### Description of the task
Print the line containing "(getFileNames Sample.noDefaultLib this)" and every line after it exactly as written, through the end of the records.

(Stored items)
Lemma watchWildcard_step (callback : Callback) (this : ConfiguredProject)
    (watchers : Map FileWatcher) (service : ProjectService) (flag : Z) (directory : string) :
  let result :=
    watchWildcard comparePaths (getDirectoryPath (configFileName this)) callback
                  (watchers, service) flag directory in
  useCaseSensitiveFileNames result.2 = useCaseSensitiveFileNames service
  ∧ watches result.2
    = watches service
      ++ (wildcardWatch callback
            <$> wildcardsToWatch getDirectoryPath comparePaths this service
                                 [(directory, flag)])
  ∧ (∀ d w, (d, w) ∈ result.1 →
            (d, w) ∈ watchers
            ∨ (w = length (watches service)
               ∧ (length (watches service) < length (watches result.2))%nat)).
Proof.
  unfold watchWildcard, wildcardsToWatch. rewrite filter_cons, filter_nil. simpl.
  destruct (decide (comparePaths _ directory "." _ ≠ EqualTo)) as [Hdiff|Hsame].
  - rewrite bool_decide_eq_true_2 by done. simpl. repeat split.
    intros d w [Heq|Hin]%elem_of_assign; [right|by left].
    injection Heq as -> ->. rewrite length_app. simpl. split; [done|lia].
  - rewrite bool_decide_eq_false_2 by done. simpl. rewrite app_nil_r.
    repeat split. intros d w Hin. by left.
Qed.

Lemma watchWildcard_fold (callback : Callback) (this : ConfiguredProject)
    (directories : Map Z) (watchers : Map FileWatcher) (service : ProjectService)
    (first : nat) :
  (first ≤ length (watches service))%nat →
  (∀ d w, (d, w) ∈ watchers → (first ≤ w < length (watches service))%nat) →
  let result :=
    foldl (λ acc kv,
             watchWildcard comparePaths (getDirectoryPath (configFileName this))
                           callback acc kv.2 kv.1)
          (watchers, service) directories in
  watches result.2
  = watches service
    ++ (wildcardWatch callback
          <$> wildcardsToWatch getDirectoryPath comparePaths this service directories)
  ∧ (∀ d w, (d, w) ∈ result.1 → (first ≤ w < length (watches result.2))%nat).
Proof.
  revert watchers service.
  induction directories as [|[directory flag] rest IH]; intros watchers service Hfirst Hfresh.
  - simpl. rewrite app_nil_r. done.
  - cbn [foldl fst snd].
    pose proof (watchWildcard_step callback this watchers service flag directory)
      as (Hcase & Hwatches & Hhandles).
    destruct (watchWildcard comparePaths (getDirectoryPath (configFileName this))
                            callback (watchers, service) flag directory)
      as [watchers1 service1].
    cbn [fst snd] in Hcase, Hwatches, Hhandles.
    assert (length (watches service) ≤ length (watches service1))%nat as Hgrow.
    { rewrite Hwatches, length_app. lia. }
    specialize (IH watchers1 service1). destruct IH as [IHw IHh].
    { lia. }
    { intros d w [Hin|[-> Hlt]]%Hhandles; [apply Hfresh in Hin|]; lia. }
    split; [|exact IHh].
    rewrite IHw, Hwatches, <- app_assoc, <- fmap_app. f_equal. f_equal.
    unfold wildcardsToWatch. rewrite Hcase.
    by rewrite (filter_cons _ (directory, flag) rest), filter_cons, filter_nil;
      destruct (decide _).
Qed.

(** C9 (amended).  Of the three watch registrations only
    [watchConfigDirectory] is guarded: a repeated call, with whatever
    callback, registers nothing and leaves the project and the host as the
    first call left them, and it registers again once
    [stopWatchingDirectory] has cleared the handle.  [watchConfigFile]
    registers one more file watch on the configuration file at every call
    and stores the new handle.
    [watchWildcards] does nothing when the project has no wildcard
    directories; otherwise every call registers one directory watch for each
    wildcard directory that is not the directory of the configuration file
    and stores a map whose handles all come from that call. *)
Theorem watch_registrations
    (callback callback' : Callback) (this : ConfiguredProject) (service : ProjectService) :
  (let once := watchConfigDirectory getDirectoryPath callback this service in
   watchConfigDirectory getDirectoryPath callback' once.1 once.2 = once)
  ∧ (let once := watchConfigDirectory getDirectoryPath callback this service in
     let stopped := stopWatchingDirectory once.1 once.2 in
     let again := watchConfigDirectory getDirectoryPath callback' stopped.1 stopped.2 in
     watches again.2
     = watches once.2
       ++ [WatchedDirectory (getDirectoryPath (configFileName this)) callback' true])
  ∧ (let once := watchConfigFile callback this service in
     watches once.2 = watches service ++ [WatchedFile (configFileName this) callback]
     ∧ projectFileWatcher once.1 = Some (length (watches service)))
  ∧ (wildcardDirectories this = None →
     watchWildcards getDirectoryPath comparePaths callback this service = (this, service))
  ∧ (∀ directories, wildcardDirectories this = Some directories →
       let once := watchWildcards getDirectoryPath comparePaths callback this service in
       watches once.2
       = watches service
         ++ (wildcardWatch callback
               <$> wildcardsToWatch getDirectoryPath comparePaths this service directories)
       ∧ ∃ watchers,
           directoriesWatchedForWildcards once.1 = Some watchers
           ∧ ∀ d w, (d, w) ∈ watchers →
                    (length (watches service) ≤ w < length (watches once.2))%nat).
Proof.
  split; [|split; [|split; [|split]]].
  - unfold watchConfigDirectory.
    destruct (directoryWatcher this) as [watcher|] eqn:Hwatcher; simpl.
    + by rewrite Hwatcher.
    + done.
  - unfold watchConfigDirectory, stopWatchingDirectory.
    destruct (directoryWatcher this) as [watcher|] eqn:Hwatcher; simpl.
    + by rewrite Hwatcher.
    + done.
  - done.
  - intros Hnone. unfold watchWildcards. by rewrite Hnone.
  - intros directories Hsome. unfold watchWildcards. rewrite Hsome.
    unfold reduceProperties.
    pose proof (watchWildcard_fold callback this directories [] service
                                   (length (watches service))) as Hfold.
    simpl in Hfold. destruct Hfold as [Hwatches Hhandles]; [lia| |].
    { by intros d w ?%elem_of_nil. }
    destruct (foldl _ _ directories) as [watchers service1]. simpl in *.
    split; [done|]. by exists watchers.
Qed.

End Watches.

(** * The operations on the sample project *)

(** ** Where the code departs from the stated properties *)

(** C4, as stated, fails.  [Sample.project2] holds [Sample.program2]; the
    engine then returns another program object with the very same files and
    reports the old structure as not reused.  The file set is what it was,
    and the structure version still moves from 2 to 3. *)
Lemma projectStructureVersion_changes_with_same_files :
  let this := Sample.project2 in
  let this' := updateGraph (mkGetProgramResult Sample.program3 false) this in
  program this = Some Sample.program2
  ∧ getFileNames Sample.noDefaultLib this' = getFileNames Sample.noDefaultLib this
  ∧ fileSet (getFileNames Sample.noDefaultLib this')
    = fileSet (getFileNames Sample.noDefaultLib this)
  ∧ projectStructureVersion this = 2
  ∧ projectStructureVersion this' = 3
  ∧ projectStructureVersion this' ≠ projectStructureVersion this.
Proof. vm_compute. repeat split. discriminate. Qed.

(** C5, as stated, fails.  [a.ts] is a root of [Sample.project1]; adding it
    again is a call of [addRoot] after which the state version is not
    greater than before. *)
Lemma addRoot_of_a_root_keeps_projectStateVersion :
  let this := Sample.project1 in
  isRoot Sample.a_ts this = true
  ∧ projectStateVersion this = 3
  ∧ projectStateVersion (addRoot Sample.a_ts this) = 3
  ∧ ¬ (projectStateVersion this < projectStateVersion (addRoot Sample.a_ts this)).
Proof. vm_compute. repeat split. discriminate. Qed.

(** C8, as stated, fails.  An options object without any property is not
    ignored: it is stored with [allowNonTsExtensions] set, it reaches the
    host, and the state version moves from 3 to 4. *)
Lemma setCompilerOptions_of_empty_options :
  let this := Sample.project1 in
  let this' := setCompilerOptions (Some ∅) this in
  compilerOptions this' = Some {[allowNonTsExtensions := OptBoolean true]}
  ∧ compilerOptions this' ≠ compilerOptions this
  ∧ lsHost this' = LSHost (Some {[allowNonTsExtensions := OptBoolean true]})
  ∧ lsHost this' ≠ lsHost this
  ∧ projectStateVersion this = 3
  ∧ projectStateVersion this' = 4.
Proof. vm_compute. repeat split; discriminate. Qed.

### Answer section
    = fileSet (getFileNames Sample.noDefaultLib this)
  ∧ projectStructureVersion this = 2
  ∧ projectStructureVersion this' = 3
  ∧ projectStructureVersion this' ≠ projectStructureVersion this.
Proof. vm_compute. repeat split. discriminate. Qed.

(** C5, as stated, fails.  [a.ts] is a root of [Sample.project1]; adding it
    again is a call of [addRoot] after which the state version is not
    greater than before. *)
Lemma addRoot_of_a_root_keeps_projectStateVersion :
  let this := Sample.project1 in
  isRoot Sample.a_ts this = true
  ∧ projectStateVersion this = 3
  ∧ projectStateVersion (addRoot Sample.a_ts this) = 3
  ∧ ¬ (projectStateVersion this < projectStateVersion (addRoot Sample.a_ts this)).
Proof. vm_compute. repeat split. discriminate. Qed.

(** C8, as stated, fails.  An options object without any property is not
    ignored: it is stored with [allowNonTsExtensions] set, it reaches the
    host, and the state version moves from 3 to 4. *)
Lemma setCompilerOptions_of_empty_options :
  let this := Sample.project1 in
  let this' := setCompilerOptions (Some ∅) this in
  compilerOptions this' = Some {[allowNonTsExtensions := OptBoolean true]}
  ∧ compilerOptions this' ≠ compilerOptions this
  ∧ lsHost this' = LSHost (Some {[allowNonTsExtensions := OptBoolean true]})
  ∧ lsHost this' ≠ lsHost this
  ∧ projectStateVersion this = 3
  ∧ projectStateVersion this' = 4.
Proof. vm_compute. repeat split; discriminate. Qed.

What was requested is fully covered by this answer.